Affirmed by unpublished per curiam opinion.
John G. Vannoy, Jr., Daniel S. Johnson, VANNOY, COLVARD, TRIPLETT &
VANNOY, PLLC, North Wilkesboro, North Carolina, for Appellant. Marc James Ayers,
Birmingham, Alabama; Brian M. Rowlson, Charlotte, North Carolina, for Appellees.
Unpublished opinions are not binding precedent in this circuit.
PER CURIAM:
PLS Investments, LLC (“PLS”) brought this diversity action against HSBC Bank,
USA, National Association (“HSBC”), Ocwen Loan Servicing, LLC (“Ocwen”), and
REALHome Services and Solutions, Inc. (“RHSS”), alleging that Defendants wrongfully
caused PLS’s parcel of real property to be listed on various real estate websites at a steep
discount, resulting in significant diminution in the parcel’s value. PLS pleaded claims of
negligence and gross negligence, as well as a violation of North Carolina’s Unfair and
Deceptive Trade Practices Act (UDTPA), N.C. Gen. Stat. § 75-1.1 (2015). Defendants
moved for summary judgment, arguing that PLS failed to adduce evidence that
Defendants actually listed PLS’s property for sale. The magistrate judge * agreed, granted
the motion, and dismissed the complaint. PLS timely appealed, and we affirm.
We review a district court’s grant of summary judgment de novo, “viewing all
facts and reasonable inferences therefrom in the light most favorable to the nonmoving
party.” Heyer v.

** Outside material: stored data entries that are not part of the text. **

(* ===== verification/BufferPool.v ===== *)
(** * BufferPool: the registered buffer pool of a worker

    Models [include/coro_net/registered_buffer_pool.hpp].  The arena is a range
    of addresses from offset 0; [posix_memalign] and [io_uring_register_buffers]
    are parameters of the constructor, whose outcome they decide.  The free list
    is a stack whose top is the back of the vector.  [buffer_pool_slots] shows
    that an enabled pool implements [Interfaces.SlotPool]. *)
From S2P Require Import Prelude Interfaces.

Definition kMaxRegBuffers : Z := Z.shiftl 1 14.

Record RegisteredBufferPool := mkPool {
  arena_ : bool;           (* non-null *)
  slot_size_ : Z;
  capacity_ : Z;
  free_list_ : list Z;
  enabled_ : bool;
  reg_errno_ : Z;
}.

(** An [iovec]: base, as an offset from the arena, and length. *)
Definition iovec : Type := Z * Z.

(** The byte offset of slot [idx], computed in [size_t]. *)
Definition slot_off (slot_size idx : Z) : Z := u64 (idx * slot_size).
Definition slot_ptr (p : RegisteredBufferPool) (idx : Z) : Z :=
  slot_off (slot_size_ p) idx.

(** [for (i = 0; i < capacity_; ++i) iovs[i] = ...]. *)
Definition iovs (capacity slot_size : Z) : list iovec :=
  (λ i, (slot_off slot_size i, slot_size)) <$> seqZ 0 capacity.

(** [for (int i = n - 1; i >= 0; --i) free_list_.push_back(i)]. *)
Fixpoint fill_free_list (n : nat) (free : list Z) : list Z :=
  match n with
  | O => free
  | S i => fill_free_list i (free ++ [Z.of_nat i])
  end.

(** The constructor.  [memalign total] tells whether the allocation succeeds,
    [register v] is the return value of [io_uring_register_buffers]. *)
Definition new_pool (memalign : Z → bool) (register : list iovec → Z)
    (capacity slot_size : Z) : RegisteredBufferPool :=
  let off c := mkPool false slot_size c [] false 0 in
  if (capacity =? 0) || (slot_size =? 0) then off capacity else
  let cap := if kMaxRegBuffers <? capacity then kMaxRegBuffers else capacity in
  let total := u64 (cap * slot_size) in
  if negb (memalign total) then off cap else
  let ret := register (iovs cap slot_size) in
  if ret <? 0 then mkPool false slot_size cap [] false (- ret) else
  mkPool true slot_size cap (fill_free_list (Z.to_nat cap) []) true 0.

Definition acquire (p : RegisteredBufferPool) : Z * RegisteredBufferPool :=
  if negb (enabled_ p) then (-1, p) else
  match last (free_list_ p) with
  | None => (-1, p)
  | Some idx =>
      (idx, mkPool (arena_ p) (slot_size_ p) (capacity_ p)
              (removelast (free_list_ p)) (enabled_ p) (reg_errno_ p))
  end.

Definition release (idx : Z) (p : RegisteredBufferPool) : RegisteredBufferPool :=
  if idx <? 0 then p else
  mkPool (arena_ p) (slot_size_ p) (capacity_ p)
    (free_list_ p ++ [idx]) (enabled_ p) (reg_errno_ p).

(** ** Invariant: the slots are split between the free list and the holders *)

Definition inv (held : list Z) (p : RegisteredBufferPool) : Prop :=
  enabled_ p = true ∧ free_list_ p ++ held ≡ₚ seqZ 0 (capacity_ p) ∧ 0 < capacity_ p.

Lemma fill_free_list_perm n : ∀ free,
  fill_free_list n free ≡ₚ free ++ seqZ 0 (Z.of_nat n).
Proof.
  induction n as [|n IH]; intros free; [cbn; by rewrite app_nil_r|].
  cbn [fill_free_list]. rewrite IH.
  replace (Z.of_nat (S n)) with (Z.of_nat n + 1) by lia.
  rewrite seqZ_app by lia. cbn. rewrite <-app_assoc.
  apply Permutation_app_head, Permutation_app_comm.
Qed.

Lemma bp_held_ok held p :
  inv held p → NoDup held ∧ Forall (λ i, 0 ≤ i < capacity_ p) held.
Proof.
  intros (_ & Hperm & _). split.
  - assert (NoDup (free_list_ p ++ held)) as Hnd
      by (rewrite Hperm; apply NoDup_seqZ).
    by apply NoDup_app in Hnd as (_ & _ & ?).
  - apply Forall_forall. intros i Hi.
    assert (i ∈ free_list_ p ++ held) as Hin by (apply elem_of_app; by right).
    rewrite Hperm in Hin. apply elem_of_seqZ in Hin. lia.
Qed.

Lemma bp_acquire_ok held p :
  inv held p →
  let '(idx, p') := acquire p in
  capacity_ p' = capacity_ p ∧
  ((0 ≤ idx ∧ inv (idx :: held) p') ∨
   (idx = -1 ∧ inv held p' ∧ zlen held = capacity_ p)).
Proof.
  intros Hinv. pose proof Hinv as (Hen & Hperm & Hcap). unfold acquire. rewrite Hen.
  cbn [negb]. destruct (last (free_list_ p)) as [idx|] eqn:Hl.
  - apply last_Some in Hl as [l Hl]. rewrite Hl, removelast_last in *.
    assert (inv (idx :: held) (mkPool (arena_ p) (slot_size_ p) (capacity_ p) l
              (enabled_ p) (reg_errno_ p))) as Hinv'.
    { split_and!; cbn; [done| |done]. rewrite <-Hperm, <-app_assoc. done. }
    split; [done|]. left. split; [|by rewrite Hen in Hinv'].
    pose proof (bp_held_ok _ _ Hinv') as [_ Hin].
    inversion Hin; subst. cbn in *. lia.
  - split; [done|]. right. split_and!; [done..|].
    apply last_None in Hl. rewrite Hl in Hperm. cbn in Hperm.
    unfold zlen. rewrite Hperm, length_seqZ. lia.
Qed.

Lemma bp_release_ok held1 held2 idx p :
  inv (held1 ++ idx :: held2) p →
  inv (held1 ++ held2) (release idx p) ∧ capacity_ (release idx p) = capacity_ p.
Proof.
  intros Hinv. pose proof (bp_held_ok _ _ Hinv) as [_ Hin].
  apply Forall_app in Hin as [_ Hin]. inversion Hin; subst.
  destruct Hinv as (Hen & Hperm & Hcap). unfold release.
  destruct (Z.ltb_spec idx 0); [lia|]. split; [|done].
  split_and!; cbn; [done| |done]. rewrite <-Hperm, <-app_assoc. cbn.
  apply Permutation_app_head, Permutation_middle.
Qed.

#[export] Instance buffer_pool_slots : SlotPool RegisteredBufferPool := {
  pool_acquire := acquire;
  pool_release := release;
  pool_capacity := capacity_;
  pool_inv := inv;
  pool_held_ok := bp_held_ok;
  pool_acquire_ok := bp_acquire_ok;
  pool_release_ok := bp_release_ok;
}.

(** ** The constructor and the arena *)

(** The slot count after the clamp to [kMaxRegBuffers]. *)
Definition clamped (capacity : Z) : Z := Z.min capacity kMaxRegBuffers.

Lemma clamped_bounds capacity : 0 < capacity → 0 < clamped capacity ≤ 16384.
Proof.
  unfold clamped. replace kMaxRegBuffers with 16384 by reflexivity. lia.
Qed.

Lemma new_pool_enabled memalign register capacity slot_size :
  0 < capacity → 0 < slot_size →
  let v := iovs (clamped capacity) slot_size in
  memalign (u64 (clamped capacity * slot_size)) = true → 0 ≤ register v →
  let p := new_pool memalign register capacity slot_size in
  inv [] p ∧ capacity_ p = clamped capacity ∧ slot_size_ p = slot_size.
Proof.
  intros Hc Hs v Hm Hr. unfold new_pool.
  assert ((if kMaxRegBuffers <? capacity then kMaxRegBuffers else capacity)
          = clamped capacity) as ->
    by (unfold clamped; destruct (Z.ltb_spec kMaxRegBuffers capacity); lia).
  rewrite (proj2 (Z.eqb_neq capacity 0)), (proj2 (Z.eqb_neq slot_size 0)) by lia.
  cbn [orb]. rewrite Hm. cbn [negb].
  destruct (Z.ltb_spec (register v) 0) as [|_]; [lia|]. fold v.
  destruct (Z.ltb_spec (register v) 0); [lia|].
  pose proof (clamped_bounds capacity Hc).
  split_and!; [|done..]. unfold inv. split_and!; cbn; [done| |lia].
  rewrite fill_free_list_perm, app_nil_r. cbn. by rewrite Z2Nat.id by lia.
Qed.

Lemma new_pool_disabled memalign register capacity slot_size :
  let p := new_pool memalign register capacity slot_size in
  enabled_ p = false → acquire p = (-1, p).
Proof. intros p Hp. unfold acquire. by rewrite Hp. Qed.

(** Offsets do not wrap, and the registered vectors are the slots. *)
Lemma slot_off_exact cap slot_size i :
  0 ≤ cap ≤ 16384 → 0 < slot_size < u32_mod → 0 ≤ i ≤ cap →
  slot_off slot_size i = i * slot_size.
Proof.
  intros Hc Hs Hi. unfold slot_off. apply u64_small.
  rewrite u64_mod_val. rewrite u32_mod_val in Hs. nia.
Qed.

Lemma iovs_lookup cap slot_size i :
  0 ≤ i < cap → iovs cap slot_size !! Z.to_nat i = Some (slot_off slot_size i, slot_size).
Proof.
  intros Hi. unfold iovs. rewrite list_lookup_fmap, lookup_seqZ_lt by lia. cbn.
  do 3 f_equal. lia.
Qed.

Lemma acquire_slot_size p : slot_size_ (acquire p).2 = slot_size_ p.
Proof. unfold acquire. by destruct (enabled_ p), (last (free_list_ p)). Qed.
Lemma release_slot_size i p : slot_size_ (release i p) = slot_size_ p.
Proof. unfold release. by destruct (i <? 0). Qed.

(** ** Clients that release only what they hold *)

Inductive client_op : Type := CAcquire | CRelease (idx : Z).

(** One call of a client holding [held]; [None] if it breaks the discipline. *)
Definition client_step (o : client_op) (s : list Z * RegisteredBufferPool)
    : option (Z * (list Z * RegisteredBufferPool)) :=
  let '(held, p) := s in
  match o with
  | CAcquire =>
      let '(idx, p) := acquire p in
      Some (idx, (if idx <? 0 then held else idx :: held, p))
  | CRelease idx =>
      if decide (idx ∈ held)
      then Some (idx, (filter (.≠ idx) held, release idx p)) else None
  end.

Fixpoint client_run (os : list client_op) (s : list Z * RegisteredBufferPool)
    : option (list Z * RegisteredBufferPool) :=
  match os with
  | [] => Some s
  | o :: os => '(_, s) ← client_step o s; client_run os s
  end.

Lemma filter_ne_notin (l : list Z) i : i ∉ l → filter (.≠ i) l = l.
Proof.
  induction l as [|x l IH]; intros Hi; [done|].
  rewrite filter_cons_True by set_solver. by rewrite IH by set_solver.
Qed.

Lemma client_step_inv o held p idx held' p' :
  inv held p → client_step o (held, p) = Some (idx, (held', p')) →
  inv held' p' ∧ capacity_ p' = capacity_ p ∧
  (o = CAcquire → if decide (zlen held = capacity_ p) then idx = -1
                  else 0 ≤ idx < capacity_ p ∧ idx ∉ held).
Proof.
  intros Hinv. destruct o as [|i]; cbn.
  - pose proof (bp_acquire_ok held p Hinv) as Hacq.
    destruct (acquire p) as [idx0 p0]. intros [= -> <- <-].
    destruct Hacq as [Hcap [[Hi Hinv']|(-> & Hinv' & Hz)]].
    + destruct (Z.ltb_spec idx 0); [lia|]. split_and!; [done..|]. intros _.
      pose proof (bp_held_ok _ _ Hinv') as [Hnd Hin].
      apply NoDup_cons in Hnd as [Hni _]. apply Forall_cons in Hin as [? _].
      rewrite decide_False; [split; [lia|done]|]. intros Hz.
      destruct Hinv' as (_ & Hperm & _). apply Permutation_length in Hperm.
      rewrite length_app, length_seqZ in Hperm. unfold zlen in Hz. cbn in Hperm. lia.
    + cbn. split_and!; [done..|]. intros _. by rewrite decide_True.
  - case_decide as Hi; [|done]. intros [= <- <- <-].
    apply list_elem_of_split in Hi as (h1 & h2 & ->).
    pose proof (bp_held_ok _ _ Hinv) as [Hnd _].
    apply NoDup_app in Hnd as (Hnd1 & Hdis & Hnd2). apply NoDup_cons in Hnd2 as [Hn2 _].
    rewrite filter_app, filter_cons_False by naive_solver.
    rewrite !filter_ne_notin by (set_solver).
    destruct (bp_release_ok h1 h2 i p Hinv) as [? ?]. by split_and!.
Qed.

Lemma client_run_inv os : ∀ held p held' p',
  inv held p → client_run os (held, p) = Some (held', p') →
  inv held' p' ∧ capacity_ p' = capacity_ p.
Proof.
  induction os as [|o os IH]; intros held p held' p' Hinv; cbn.
  - by intros [= -> ->].
  - intros ([idx [h1 p1]] & Hs & Hr)%bind_Some. destruct (client_step_inv _ _ _ _ _ _ Hinv Hs) as (Hinv1 & Hc1 & _).
    destruct (IH _ _ _ _ Hinv1 Hr) as [? ?]. split; [done|congruence].
Qed.

(** ** Properties *)

(** Once registration succeeds, whatever sequence of acquires and releases
    (of held slots) the clients perform, the slots held are pairwise distinct,
    held and free slots together are all the slots, and the next acquire returns
    -1 exactly when every slot is held and otherwise a slot nobody holds. *)
Theorem pool_hands_out_distinct_slots memalign register capacity slot_size os held p :
  0 < capacity → 0 < slot_size →
  memalign (u64 (clamped capacity * slot_size)) = true →
  0 ≤ register (iovs (clamped capacity) slot_size) →
  client_run os ([], new_pool memalign register capacity slot_size) = Some (held, p) →
  NoDup held ∧ zlen held + zlen (free_list_ p) = clamped capacity ∧
  if decide (zlen held = clamped capacity) then acquire p = (-1, p)
  else 0 ≤ (acquire p).1 < clamped capacity ∧ (acquire p).1 ∉ held.
Proof.
  intros Hc Hs Hm Hr Hrun.
  destruct (new_pool_enabled memalign register capacity slot_size)
    as (Hinv0 & Hcap & _); [done..|].
  destruct (client_run_inv _ _ _ _ _ Hinv0 Hrun) as [Hinv Hcap'].
  rewrite Hcap in Hcap'. pose proof (bp_held_ok _ _ Hinv) as [Hnd _].
  pose proof Hinv as (Hen & Hperm & ?). apply Permutation_length in Hperm.
  rewrite length_app, length_seqZ in Hperm.
  split_and!; [done|unfold zlen; lia|].
  destruct (acquire p) as [idx p'] eqn:Hacq.
  assert (client_step CAcquire (held, p) =
    Some (idx, (if idx <? 0 then held else idx :: held, p'))) as Hstep
    by (cbn; by rewrite Hacq).
  destruct (client_step_inv _ _ _ _ _ _ Hinv Hstep) as (_ & _ & Hi).
  specialize (Hi eq_refl). rewrite Hcap' in Hi.
  case_decide; [|done]. unfold acquire in Hacq. rewrite Hen in Hacq. cbn in Hacq.
  subst idx. unfold zlen in *.
  destruct (free_list_ p) eqn:Hf; [by cbn in Hacq|cbn in Hperm; lia].
Qed.

Lemma pool_hands_out_distinct_slots_witness :
  let p0 := new_pool (λ _, true) (λ _, 0) 3 16 in
  ∃ held p, client_run [CAcquire; CAcquire; CRelease 0; CAcquire] ([], p0) = Some (held, p) ∧
    NoDup held ∧ (acquire p).1 ∉ held.
Proof.
  eexists _, _. split; [reflexivity|].
  destruct (pool_hands_out_distinct_slots (λ _, true) (λ _, 0) 3 16
    [CAcquire; CAcquire; CRelease 0; CAcquire] _ _ ltac:(lia) ltac:(lia) eq_refl
    ltac:(lia) eq_refl) as (Hnd & _ & Hacq).
  split; [exact Hnd|]. exact (proj2 Hacq).
Defined.

(** The slots tile the arena: the address computed for a slot is the one that
    was registered under its index, no [size_t] product wraps, every slot lies
    inside the allocation and two different slots share no byte. *)
Theorem slots_tile_arena memalign register capacity slot_size i j :
  0 < capacity → 0 < slot_size < u32_mod →
  let cap := clamped capacity in
  memalign (u64 (cap * slot_size)) = true → 0 ≤ register (iovs cap slot_size) →
  0 ≤ i < cap → 0 ≤ j < cap → i ≠ j →
  let p := new_pool memalign register capacity slot_size in
  iovs cap slot_size !! Z.to_nat i = Some (slot_ptr p i, slot_size_ p) ∧
  0 ≤ slot_ptr p i ∧ slot_ptr p i + slot_size_ p ≤ u64 (cap * slot_size) ∧
  (slot_ptr p i + slot_size_ p ≤ slot_ptr p j ∨
   slot_ptr p j + slot_size_ p ≤ slot_ptr p i).
Proof.
  intros Hc Hs cap Hm Hr Hi Hj Hij p.
  destruct (new_pool_enabled memalign register capacity slot_size)
    as (_ & Hcap & Hss); [lia|lia|done..|]. fold p in Hcap, Hss.
  pose proof (clamped_bounds capacity Hc). fold cap in H.
  unfold slot_ptr. rewrite Hss.
  rewrite !(slot_off_exact cap) by lia. change (u64 (cap * slot_size)) with (slot_off slot_size cap).
  rewrite (slot_off_exact cap) by lia.
  split_and!; [|nia..|nia]. by rewrite iovs_lookup, (slot_off_exact cap) by lia.
Qed.

Lemma slots_tile_arena_witness :
  let p := new_pool (λ _, true) (λ _, 0) 8 4096 in
  iovs 8 4096 !! 6%nat = Some (slot_ptr p 6, slot_size_ p) ∧
  slot_ptr p 6 + slot_size_ p ≤ slot_ptr p 7.
Proof.
  destruct (slots_tile_arena (λ _, true) (λ _, 0) 8 4096 6 7) as (H1 & _ & _ & [H|H]);
    try (vm_compute; intuition congruence);
    split; try exact H1; revert H; vm_compute; intuition congruence.
Defined.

U.S. Bureau of Prisons, 849 F.3d 202, 208 (4th Cir. 2017) (internal
quotation marks omitted). Summary judgment is appropriate “if the movant shows that
there is no genuine dispute as to any material fact and the movant is entitled to judgment
as a matter of law.” Fed. R. Civ. P. 56(a).
To prevail on a claim of negligence in North Carolina, a plaintiff must establish
the essential elements of duty, breach, proximate cause, and damages. See Ward v.
*
The parties consented to the jurisdiction of a magistrate judge. 28 U.S.C.
§ 636(c) (2012).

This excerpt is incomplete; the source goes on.